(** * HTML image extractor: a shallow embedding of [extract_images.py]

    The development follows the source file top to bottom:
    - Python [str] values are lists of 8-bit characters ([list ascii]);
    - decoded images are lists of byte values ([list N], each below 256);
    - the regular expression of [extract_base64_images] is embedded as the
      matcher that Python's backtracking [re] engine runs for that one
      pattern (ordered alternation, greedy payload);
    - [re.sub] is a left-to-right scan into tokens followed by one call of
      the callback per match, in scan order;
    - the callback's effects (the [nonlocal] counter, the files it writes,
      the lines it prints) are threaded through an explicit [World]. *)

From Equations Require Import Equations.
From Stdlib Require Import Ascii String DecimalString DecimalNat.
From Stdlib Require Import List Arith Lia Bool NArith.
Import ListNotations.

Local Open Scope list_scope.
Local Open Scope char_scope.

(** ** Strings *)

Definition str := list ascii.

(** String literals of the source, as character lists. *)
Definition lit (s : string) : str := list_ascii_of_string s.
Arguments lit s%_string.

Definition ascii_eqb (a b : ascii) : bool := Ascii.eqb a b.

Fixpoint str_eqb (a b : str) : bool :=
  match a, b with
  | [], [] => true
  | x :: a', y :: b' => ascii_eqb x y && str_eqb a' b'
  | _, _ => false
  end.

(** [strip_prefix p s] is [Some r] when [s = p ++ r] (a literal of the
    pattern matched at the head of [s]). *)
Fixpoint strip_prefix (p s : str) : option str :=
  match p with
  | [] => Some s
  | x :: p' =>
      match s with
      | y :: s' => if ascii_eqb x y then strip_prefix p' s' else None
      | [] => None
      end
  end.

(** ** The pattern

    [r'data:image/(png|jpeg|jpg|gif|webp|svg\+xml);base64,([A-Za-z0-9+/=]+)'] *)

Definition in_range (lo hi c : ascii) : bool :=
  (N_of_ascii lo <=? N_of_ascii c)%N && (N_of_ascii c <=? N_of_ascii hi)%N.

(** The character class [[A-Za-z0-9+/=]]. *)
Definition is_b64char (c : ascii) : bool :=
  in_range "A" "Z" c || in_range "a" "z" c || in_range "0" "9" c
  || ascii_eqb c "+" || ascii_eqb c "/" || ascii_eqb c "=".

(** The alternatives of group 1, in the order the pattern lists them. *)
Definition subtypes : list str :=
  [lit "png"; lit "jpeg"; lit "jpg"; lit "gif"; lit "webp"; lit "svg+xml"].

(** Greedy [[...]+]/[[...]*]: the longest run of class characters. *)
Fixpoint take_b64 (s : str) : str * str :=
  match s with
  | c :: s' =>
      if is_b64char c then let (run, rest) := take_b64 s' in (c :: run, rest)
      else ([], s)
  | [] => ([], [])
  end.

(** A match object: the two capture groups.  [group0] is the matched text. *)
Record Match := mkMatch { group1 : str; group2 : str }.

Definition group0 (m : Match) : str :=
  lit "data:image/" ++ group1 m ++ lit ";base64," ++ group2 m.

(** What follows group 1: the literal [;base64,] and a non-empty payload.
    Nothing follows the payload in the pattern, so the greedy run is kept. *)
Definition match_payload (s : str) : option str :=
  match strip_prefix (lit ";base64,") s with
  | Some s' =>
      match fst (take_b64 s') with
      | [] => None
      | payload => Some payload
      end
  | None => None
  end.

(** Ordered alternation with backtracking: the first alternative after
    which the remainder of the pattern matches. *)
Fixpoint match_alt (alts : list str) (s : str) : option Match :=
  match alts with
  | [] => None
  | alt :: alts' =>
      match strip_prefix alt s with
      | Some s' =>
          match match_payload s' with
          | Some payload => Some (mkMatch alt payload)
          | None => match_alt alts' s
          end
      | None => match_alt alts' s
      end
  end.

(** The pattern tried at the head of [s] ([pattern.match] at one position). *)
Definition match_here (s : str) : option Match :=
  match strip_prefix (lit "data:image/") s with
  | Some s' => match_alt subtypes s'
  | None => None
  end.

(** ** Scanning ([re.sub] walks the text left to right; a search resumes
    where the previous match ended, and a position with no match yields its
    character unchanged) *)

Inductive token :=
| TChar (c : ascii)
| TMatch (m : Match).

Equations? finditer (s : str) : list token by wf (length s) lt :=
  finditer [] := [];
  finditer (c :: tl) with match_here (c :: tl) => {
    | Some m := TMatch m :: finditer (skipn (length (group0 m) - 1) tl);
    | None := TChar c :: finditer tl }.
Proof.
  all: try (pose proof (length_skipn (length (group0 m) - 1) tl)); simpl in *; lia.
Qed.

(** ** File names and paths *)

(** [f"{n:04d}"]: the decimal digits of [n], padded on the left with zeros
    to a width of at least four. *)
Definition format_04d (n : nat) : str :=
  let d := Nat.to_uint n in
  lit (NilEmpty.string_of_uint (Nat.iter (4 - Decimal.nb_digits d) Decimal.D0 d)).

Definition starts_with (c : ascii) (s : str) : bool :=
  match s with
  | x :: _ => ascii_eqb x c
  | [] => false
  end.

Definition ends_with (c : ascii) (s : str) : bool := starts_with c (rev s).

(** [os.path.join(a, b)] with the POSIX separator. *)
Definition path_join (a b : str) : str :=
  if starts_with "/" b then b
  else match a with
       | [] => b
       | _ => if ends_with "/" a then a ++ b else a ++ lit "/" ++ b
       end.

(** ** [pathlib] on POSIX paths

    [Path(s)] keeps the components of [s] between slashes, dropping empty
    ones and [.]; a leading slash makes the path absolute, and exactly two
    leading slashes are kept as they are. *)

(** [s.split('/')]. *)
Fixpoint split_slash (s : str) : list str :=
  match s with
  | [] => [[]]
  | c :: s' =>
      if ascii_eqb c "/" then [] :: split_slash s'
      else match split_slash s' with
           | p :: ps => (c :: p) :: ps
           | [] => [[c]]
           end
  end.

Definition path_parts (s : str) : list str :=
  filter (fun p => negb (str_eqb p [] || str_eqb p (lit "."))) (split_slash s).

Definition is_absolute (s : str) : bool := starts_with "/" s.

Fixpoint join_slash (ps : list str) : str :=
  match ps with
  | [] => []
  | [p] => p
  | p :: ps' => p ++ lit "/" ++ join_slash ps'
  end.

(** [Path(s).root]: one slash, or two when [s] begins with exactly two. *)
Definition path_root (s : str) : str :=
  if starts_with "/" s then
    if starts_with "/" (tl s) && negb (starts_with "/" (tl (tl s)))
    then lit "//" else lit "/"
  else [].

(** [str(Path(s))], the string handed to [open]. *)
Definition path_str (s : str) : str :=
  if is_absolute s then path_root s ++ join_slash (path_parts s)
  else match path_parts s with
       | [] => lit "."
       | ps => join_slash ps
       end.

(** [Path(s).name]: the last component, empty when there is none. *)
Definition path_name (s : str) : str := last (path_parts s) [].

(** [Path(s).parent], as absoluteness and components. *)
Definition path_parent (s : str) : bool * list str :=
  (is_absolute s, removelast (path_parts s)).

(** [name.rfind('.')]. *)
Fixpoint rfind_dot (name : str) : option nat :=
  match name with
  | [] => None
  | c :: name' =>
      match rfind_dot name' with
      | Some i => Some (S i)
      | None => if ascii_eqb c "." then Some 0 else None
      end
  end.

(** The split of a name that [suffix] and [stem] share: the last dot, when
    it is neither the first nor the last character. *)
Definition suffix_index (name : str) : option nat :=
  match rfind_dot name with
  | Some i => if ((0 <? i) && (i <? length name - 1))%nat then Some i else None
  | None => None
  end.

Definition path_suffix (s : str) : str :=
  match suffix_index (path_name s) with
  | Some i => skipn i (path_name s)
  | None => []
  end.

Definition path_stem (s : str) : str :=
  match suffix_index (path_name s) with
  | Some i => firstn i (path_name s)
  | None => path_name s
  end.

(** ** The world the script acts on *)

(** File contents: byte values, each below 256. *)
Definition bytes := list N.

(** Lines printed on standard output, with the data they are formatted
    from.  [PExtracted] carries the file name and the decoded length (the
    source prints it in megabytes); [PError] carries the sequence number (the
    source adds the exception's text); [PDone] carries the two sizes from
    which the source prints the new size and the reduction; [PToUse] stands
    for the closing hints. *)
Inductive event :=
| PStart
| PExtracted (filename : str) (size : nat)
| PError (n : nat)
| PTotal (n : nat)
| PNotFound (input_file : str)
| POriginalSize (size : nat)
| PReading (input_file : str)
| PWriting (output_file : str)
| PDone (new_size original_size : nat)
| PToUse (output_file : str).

+-------+

→ What is required: Pick every line from the listing holding the string "slashes", and copy it.

→ Answer to this task:
    [Path(s)] keeps the components of [s] between slashes, dropping empty
    leading slashes are kept as they are. *)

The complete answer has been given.